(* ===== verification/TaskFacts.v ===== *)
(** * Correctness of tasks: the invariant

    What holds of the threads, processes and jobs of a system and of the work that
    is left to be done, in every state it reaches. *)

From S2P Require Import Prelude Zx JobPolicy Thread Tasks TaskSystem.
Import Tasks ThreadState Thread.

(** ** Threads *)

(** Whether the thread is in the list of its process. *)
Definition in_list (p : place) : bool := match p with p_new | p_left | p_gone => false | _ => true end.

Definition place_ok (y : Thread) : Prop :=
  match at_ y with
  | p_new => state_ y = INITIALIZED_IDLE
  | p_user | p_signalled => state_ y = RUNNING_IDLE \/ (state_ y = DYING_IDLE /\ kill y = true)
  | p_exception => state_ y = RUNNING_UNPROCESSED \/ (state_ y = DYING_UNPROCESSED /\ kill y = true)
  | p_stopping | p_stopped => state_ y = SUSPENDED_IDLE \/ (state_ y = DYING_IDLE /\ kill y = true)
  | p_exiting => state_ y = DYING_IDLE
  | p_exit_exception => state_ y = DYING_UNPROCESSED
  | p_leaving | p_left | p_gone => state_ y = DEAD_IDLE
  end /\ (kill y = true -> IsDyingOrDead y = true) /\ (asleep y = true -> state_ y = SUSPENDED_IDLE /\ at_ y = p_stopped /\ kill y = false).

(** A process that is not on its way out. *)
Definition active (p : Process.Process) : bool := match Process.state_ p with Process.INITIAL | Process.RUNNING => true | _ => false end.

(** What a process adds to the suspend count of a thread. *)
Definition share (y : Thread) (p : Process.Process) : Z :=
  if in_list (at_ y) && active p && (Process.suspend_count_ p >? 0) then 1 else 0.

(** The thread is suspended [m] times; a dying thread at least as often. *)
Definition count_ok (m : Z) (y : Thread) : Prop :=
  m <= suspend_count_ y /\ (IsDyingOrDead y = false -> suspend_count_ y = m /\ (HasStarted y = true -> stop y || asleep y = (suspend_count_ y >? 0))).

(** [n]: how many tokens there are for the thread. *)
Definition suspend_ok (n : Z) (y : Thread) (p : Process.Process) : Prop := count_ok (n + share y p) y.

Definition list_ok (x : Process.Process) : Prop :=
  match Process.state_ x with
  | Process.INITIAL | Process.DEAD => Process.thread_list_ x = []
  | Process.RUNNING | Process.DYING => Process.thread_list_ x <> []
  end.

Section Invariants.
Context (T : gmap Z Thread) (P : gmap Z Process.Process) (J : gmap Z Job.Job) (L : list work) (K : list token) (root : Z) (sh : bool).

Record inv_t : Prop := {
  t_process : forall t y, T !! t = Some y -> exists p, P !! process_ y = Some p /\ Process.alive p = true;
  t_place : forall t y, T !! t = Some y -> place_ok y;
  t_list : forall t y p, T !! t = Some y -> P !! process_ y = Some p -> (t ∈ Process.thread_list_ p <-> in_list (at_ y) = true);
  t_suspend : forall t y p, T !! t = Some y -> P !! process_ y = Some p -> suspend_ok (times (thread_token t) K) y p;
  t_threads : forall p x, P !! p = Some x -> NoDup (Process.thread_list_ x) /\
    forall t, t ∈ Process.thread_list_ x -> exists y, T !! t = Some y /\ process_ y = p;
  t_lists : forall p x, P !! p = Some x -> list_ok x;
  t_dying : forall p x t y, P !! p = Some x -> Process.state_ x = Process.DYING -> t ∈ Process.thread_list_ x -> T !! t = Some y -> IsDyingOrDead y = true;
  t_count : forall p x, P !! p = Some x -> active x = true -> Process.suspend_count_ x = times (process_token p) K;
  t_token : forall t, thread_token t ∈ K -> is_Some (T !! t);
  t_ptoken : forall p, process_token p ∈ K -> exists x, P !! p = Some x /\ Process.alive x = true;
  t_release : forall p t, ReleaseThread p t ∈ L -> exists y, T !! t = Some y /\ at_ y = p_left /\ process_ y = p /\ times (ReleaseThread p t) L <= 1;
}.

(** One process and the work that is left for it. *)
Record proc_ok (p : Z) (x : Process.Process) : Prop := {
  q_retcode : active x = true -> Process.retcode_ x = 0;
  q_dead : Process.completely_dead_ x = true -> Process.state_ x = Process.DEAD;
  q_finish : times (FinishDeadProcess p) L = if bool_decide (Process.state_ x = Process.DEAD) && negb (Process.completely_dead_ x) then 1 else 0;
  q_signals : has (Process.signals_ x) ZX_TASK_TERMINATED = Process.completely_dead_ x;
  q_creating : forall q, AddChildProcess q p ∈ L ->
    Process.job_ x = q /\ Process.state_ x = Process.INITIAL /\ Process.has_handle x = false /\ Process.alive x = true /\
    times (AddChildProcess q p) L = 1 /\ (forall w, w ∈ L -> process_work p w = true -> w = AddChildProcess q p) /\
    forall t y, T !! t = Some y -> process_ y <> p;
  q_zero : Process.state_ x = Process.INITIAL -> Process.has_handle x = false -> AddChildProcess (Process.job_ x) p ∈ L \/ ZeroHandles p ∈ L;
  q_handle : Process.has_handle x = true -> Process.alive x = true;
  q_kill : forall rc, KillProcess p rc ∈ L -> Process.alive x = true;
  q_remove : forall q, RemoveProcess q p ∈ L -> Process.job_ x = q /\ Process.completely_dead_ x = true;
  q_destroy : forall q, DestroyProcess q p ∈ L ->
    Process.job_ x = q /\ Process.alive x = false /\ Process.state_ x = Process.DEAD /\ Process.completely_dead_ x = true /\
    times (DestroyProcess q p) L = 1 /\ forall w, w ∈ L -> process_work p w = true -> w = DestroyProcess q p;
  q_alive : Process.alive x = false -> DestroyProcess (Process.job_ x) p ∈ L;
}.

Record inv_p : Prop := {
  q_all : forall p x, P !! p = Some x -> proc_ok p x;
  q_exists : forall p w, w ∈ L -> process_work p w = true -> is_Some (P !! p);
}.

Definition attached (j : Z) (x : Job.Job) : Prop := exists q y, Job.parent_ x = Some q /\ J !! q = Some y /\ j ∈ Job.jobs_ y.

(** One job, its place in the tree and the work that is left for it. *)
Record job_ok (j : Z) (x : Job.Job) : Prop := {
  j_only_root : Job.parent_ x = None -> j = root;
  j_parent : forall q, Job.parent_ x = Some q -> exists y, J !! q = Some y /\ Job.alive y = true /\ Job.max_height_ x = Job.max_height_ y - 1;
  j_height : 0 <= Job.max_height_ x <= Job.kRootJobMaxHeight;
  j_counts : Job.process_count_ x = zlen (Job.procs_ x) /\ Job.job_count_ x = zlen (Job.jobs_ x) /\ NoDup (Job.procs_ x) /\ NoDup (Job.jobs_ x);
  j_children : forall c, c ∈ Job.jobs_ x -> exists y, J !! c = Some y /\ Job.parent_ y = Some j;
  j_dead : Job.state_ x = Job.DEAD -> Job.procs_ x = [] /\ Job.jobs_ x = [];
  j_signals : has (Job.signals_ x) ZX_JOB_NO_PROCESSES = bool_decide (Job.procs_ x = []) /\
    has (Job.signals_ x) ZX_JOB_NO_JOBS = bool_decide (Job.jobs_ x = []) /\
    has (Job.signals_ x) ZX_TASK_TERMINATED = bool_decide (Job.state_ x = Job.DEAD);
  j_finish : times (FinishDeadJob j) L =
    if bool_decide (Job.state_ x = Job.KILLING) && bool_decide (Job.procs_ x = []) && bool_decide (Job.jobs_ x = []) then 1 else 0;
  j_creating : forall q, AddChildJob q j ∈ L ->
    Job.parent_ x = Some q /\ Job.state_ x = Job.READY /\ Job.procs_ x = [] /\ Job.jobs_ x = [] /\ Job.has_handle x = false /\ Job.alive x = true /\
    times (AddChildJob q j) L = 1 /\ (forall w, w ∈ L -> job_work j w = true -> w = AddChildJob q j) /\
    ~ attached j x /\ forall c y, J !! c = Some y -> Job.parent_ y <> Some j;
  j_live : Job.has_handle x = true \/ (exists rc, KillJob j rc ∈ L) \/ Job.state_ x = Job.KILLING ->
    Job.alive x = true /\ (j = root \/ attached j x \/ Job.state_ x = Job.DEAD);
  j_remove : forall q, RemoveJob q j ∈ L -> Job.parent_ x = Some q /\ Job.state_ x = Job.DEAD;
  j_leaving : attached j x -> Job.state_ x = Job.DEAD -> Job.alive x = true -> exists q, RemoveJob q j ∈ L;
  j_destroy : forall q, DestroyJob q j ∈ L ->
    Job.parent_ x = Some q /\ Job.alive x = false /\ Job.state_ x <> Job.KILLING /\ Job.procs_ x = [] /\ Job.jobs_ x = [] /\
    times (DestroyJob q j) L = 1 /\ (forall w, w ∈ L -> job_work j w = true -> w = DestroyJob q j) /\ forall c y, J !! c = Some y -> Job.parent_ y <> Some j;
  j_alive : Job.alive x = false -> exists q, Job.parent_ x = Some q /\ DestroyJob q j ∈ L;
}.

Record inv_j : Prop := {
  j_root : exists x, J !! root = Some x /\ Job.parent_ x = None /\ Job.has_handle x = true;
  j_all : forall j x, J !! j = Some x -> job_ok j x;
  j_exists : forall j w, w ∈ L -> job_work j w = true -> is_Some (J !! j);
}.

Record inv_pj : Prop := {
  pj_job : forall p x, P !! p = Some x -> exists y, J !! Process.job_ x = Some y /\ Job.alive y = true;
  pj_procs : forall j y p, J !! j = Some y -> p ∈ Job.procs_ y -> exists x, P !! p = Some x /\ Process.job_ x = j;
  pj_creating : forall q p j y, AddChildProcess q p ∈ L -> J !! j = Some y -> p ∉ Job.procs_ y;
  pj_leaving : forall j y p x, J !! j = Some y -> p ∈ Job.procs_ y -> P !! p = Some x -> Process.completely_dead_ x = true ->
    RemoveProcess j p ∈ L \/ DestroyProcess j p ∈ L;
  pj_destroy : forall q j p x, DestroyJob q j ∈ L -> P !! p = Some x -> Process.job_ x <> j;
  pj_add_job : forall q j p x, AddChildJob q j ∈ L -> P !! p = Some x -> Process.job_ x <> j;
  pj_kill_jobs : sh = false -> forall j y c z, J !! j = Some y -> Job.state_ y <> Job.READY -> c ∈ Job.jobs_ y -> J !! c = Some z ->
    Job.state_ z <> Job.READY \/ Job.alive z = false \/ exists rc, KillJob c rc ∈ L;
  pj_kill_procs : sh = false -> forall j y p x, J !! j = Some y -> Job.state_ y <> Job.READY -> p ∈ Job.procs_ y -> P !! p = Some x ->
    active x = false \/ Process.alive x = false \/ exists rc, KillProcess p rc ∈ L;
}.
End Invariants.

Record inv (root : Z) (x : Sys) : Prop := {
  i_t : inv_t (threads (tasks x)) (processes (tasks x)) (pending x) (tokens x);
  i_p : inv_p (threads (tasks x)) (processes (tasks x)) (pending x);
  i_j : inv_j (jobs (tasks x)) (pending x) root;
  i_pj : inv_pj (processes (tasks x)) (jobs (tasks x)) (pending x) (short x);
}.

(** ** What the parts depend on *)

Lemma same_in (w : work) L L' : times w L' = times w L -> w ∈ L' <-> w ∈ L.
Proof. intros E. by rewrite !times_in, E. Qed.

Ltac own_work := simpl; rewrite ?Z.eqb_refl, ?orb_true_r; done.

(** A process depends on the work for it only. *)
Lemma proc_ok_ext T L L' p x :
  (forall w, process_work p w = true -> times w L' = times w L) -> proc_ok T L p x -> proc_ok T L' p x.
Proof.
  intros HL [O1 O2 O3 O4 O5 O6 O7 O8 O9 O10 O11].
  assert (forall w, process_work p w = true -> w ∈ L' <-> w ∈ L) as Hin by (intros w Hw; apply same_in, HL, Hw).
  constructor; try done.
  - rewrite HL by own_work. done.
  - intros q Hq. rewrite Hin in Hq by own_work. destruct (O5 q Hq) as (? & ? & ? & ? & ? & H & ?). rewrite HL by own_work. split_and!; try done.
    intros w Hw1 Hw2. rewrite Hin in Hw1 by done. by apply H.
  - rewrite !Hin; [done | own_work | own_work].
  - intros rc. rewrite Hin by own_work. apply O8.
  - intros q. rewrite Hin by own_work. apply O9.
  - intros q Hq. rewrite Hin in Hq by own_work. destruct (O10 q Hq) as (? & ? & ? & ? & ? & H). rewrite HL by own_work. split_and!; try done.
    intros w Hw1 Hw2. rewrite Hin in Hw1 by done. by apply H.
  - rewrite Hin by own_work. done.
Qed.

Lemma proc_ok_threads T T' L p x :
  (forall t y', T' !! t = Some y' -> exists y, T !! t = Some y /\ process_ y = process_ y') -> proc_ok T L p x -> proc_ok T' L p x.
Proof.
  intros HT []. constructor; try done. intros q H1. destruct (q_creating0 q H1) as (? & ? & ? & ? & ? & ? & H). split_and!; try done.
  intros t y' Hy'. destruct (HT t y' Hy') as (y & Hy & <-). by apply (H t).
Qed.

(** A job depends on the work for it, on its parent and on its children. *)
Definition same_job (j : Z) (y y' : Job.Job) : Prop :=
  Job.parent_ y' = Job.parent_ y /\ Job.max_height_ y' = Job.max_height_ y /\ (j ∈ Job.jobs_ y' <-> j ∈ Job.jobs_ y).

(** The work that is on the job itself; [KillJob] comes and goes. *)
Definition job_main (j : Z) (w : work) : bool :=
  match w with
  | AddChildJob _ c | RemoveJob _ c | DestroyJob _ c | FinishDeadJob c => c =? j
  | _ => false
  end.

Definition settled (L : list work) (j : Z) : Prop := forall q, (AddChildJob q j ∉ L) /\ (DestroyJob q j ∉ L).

· · · ·

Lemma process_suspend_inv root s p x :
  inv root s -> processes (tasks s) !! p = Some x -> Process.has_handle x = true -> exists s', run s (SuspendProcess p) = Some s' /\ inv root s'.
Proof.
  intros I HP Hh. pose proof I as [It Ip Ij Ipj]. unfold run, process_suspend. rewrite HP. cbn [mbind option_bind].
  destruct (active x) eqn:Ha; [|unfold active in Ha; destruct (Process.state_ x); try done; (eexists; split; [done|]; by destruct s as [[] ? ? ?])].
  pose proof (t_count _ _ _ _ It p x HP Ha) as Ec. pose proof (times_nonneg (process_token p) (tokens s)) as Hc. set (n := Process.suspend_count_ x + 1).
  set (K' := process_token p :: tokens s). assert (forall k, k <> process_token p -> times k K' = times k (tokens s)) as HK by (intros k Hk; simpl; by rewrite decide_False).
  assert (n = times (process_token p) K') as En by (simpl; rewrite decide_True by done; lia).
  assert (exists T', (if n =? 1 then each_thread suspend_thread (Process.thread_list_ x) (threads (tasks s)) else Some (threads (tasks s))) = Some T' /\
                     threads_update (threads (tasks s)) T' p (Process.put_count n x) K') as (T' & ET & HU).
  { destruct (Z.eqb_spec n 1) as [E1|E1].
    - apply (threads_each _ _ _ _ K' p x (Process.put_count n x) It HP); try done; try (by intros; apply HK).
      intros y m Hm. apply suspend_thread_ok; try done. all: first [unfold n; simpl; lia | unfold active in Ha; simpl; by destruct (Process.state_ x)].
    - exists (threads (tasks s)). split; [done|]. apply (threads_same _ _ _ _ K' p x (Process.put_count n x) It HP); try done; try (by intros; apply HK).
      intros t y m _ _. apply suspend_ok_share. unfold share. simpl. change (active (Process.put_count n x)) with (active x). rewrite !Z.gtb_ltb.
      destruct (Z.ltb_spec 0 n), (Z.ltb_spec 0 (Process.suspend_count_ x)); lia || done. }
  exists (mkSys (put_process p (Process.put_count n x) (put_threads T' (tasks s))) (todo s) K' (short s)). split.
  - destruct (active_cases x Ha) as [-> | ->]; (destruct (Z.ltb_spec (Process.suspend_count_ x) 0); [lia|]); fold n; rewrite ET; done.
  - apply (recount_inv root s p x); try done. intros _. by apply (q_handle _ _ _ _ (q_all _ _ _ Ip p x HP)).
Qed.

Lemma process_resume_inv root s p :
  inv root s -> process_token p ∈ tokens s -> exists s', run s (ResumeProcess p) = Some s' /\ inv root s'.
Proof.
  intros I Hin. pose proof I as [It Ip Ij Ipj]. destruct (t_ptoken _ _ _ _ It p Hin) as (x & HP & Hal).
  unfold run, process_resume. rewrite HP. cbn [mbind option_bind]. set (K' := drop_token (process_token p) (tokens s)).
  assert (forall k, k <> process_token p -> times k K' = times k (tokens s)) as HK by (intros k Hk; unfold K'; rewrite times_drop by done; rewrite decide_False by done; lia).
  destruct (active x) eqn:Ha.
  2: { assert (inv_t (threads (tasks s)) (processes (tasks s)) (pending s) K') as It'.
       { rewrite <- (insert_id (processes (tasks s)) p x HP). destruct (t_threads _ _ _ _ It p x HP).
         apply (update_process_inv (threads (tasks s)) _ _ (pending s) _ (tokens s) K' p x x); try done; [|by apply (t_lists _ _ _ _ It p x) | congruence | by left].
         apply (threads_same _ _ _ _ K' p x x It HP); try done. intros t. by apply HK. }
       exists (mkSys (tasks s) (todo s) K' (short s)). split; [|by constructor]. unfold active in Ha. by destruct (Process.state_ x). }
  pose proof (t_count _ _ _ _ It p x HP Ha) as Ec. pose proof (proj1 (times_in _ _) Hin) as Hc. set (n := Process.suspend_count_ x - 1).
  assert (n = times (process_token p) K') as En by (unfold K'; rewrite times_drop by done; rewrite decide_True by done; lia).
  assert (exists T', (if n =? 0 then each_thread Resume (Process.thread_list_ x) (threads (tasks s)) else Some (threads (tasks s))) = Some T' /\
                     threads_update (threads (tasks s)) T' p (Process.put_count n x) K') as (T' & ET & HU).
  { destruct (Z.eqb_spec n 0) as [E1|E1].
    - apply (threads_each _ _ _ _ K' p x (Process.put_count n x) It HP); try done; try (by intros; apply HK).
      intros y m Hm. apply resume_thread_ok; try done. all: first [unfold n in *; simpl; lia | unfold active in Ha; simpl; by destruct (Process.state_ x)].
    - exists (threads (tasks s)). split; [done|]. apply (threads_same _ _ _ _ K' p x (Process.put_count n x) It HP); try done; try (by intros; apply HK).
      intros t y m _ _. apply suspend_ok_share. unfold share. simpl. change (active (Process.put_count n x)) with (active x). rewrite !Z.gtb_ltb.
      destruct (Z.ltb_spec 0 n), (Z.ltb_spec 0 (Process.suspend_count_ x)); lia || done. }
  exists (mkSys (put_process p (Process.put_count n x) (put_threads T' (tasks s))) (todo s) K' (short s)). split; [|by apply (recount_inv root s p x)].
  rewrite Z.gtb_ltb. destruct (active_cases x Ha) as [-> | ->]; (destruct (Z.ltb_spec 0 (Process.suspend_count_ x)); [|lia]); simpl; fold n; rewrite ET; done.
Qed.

· · · ·

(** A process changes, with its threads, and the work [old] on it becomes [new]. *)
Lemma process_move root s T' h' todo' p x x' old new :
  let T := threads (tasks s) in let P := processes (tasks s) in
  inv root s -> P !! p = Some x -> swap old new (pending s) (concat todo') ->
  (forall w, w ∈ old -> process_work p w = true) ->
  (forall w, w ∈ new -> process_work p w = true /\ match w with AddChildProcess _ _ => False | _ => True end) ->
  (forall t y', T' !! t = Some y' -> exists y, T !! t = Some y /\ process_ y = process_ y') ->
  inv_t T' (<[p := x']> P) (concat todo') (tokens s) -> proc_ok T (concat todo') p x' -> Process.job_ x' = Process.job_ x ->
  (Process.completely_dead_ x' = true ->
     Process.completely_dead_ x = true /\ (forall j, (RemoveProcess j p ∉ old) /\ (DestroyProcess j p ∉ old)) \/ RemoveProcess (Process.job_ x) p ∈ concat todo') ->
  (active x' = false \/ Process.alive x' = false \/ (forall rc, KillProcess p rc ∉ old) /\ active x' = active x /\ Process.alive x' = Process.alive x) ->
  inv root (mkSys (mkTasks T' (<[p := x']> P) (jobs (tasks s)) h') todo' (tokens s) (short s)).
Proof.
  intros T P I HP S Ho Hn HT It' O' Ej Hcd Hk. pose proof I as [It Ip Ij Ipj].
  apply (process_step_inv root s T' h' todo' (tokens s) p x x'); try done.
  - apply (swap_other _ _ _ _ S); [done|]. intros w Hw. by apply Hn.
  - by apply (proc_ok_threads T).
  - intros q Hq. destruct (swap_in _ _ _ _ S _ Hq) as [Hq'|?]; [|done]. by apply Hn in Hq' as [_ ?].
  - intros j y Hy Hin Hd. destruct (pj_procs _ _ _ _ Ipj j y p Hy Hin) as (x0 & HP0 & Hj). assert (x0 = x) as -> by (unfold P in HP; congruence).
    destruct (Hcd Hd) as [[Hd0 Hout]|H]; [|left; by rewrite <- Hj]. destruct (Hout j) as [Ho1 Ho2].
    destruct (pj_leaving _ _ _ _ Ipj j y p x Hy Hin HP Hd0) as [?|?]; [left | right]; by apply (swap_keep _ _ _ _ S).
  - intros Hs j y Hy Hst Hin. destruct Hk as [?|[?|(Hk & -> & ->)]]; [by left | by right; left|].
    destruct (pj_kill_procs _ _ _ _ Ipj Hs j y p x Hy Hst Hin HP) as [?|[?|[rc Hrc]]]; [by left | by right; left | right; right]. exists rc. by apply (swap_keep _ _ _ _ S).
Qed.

· · · ·

* [GOAL OF THE EXERCISE] Lines of the data above that include the string "then" must each be copied.

* [YOUR SOLUTION]
  if in_list (at_ y) && active p && (Process.suspend_count_ p >? 0) then 1 else 0.
  q_finish : times (FinishDeadProcess p) L = if bool_decide (Process.state_ x = Process.DEAD) && negb (Process.completely_dead_ x) then 1 else 0;
    if bool_decide (Job.state_ x = Job.KILLING) && bool_decide (Job.procs_ x = []) && bool_decide (Job.jobs_ x = []) then 1 else 0;
  assert (exists T', (if n =? 1 then each_thread suspend_thread (Process.thread_list_ x) (threads (tasks s)) else Some (threads (tasks s))) = Some T' /\
  assert (exists T', (if n =? 0 then each_thread Resume (Process.thread_list_ x) (threads (tasks s)) else Some (threads (tasks s))) = Some T' /\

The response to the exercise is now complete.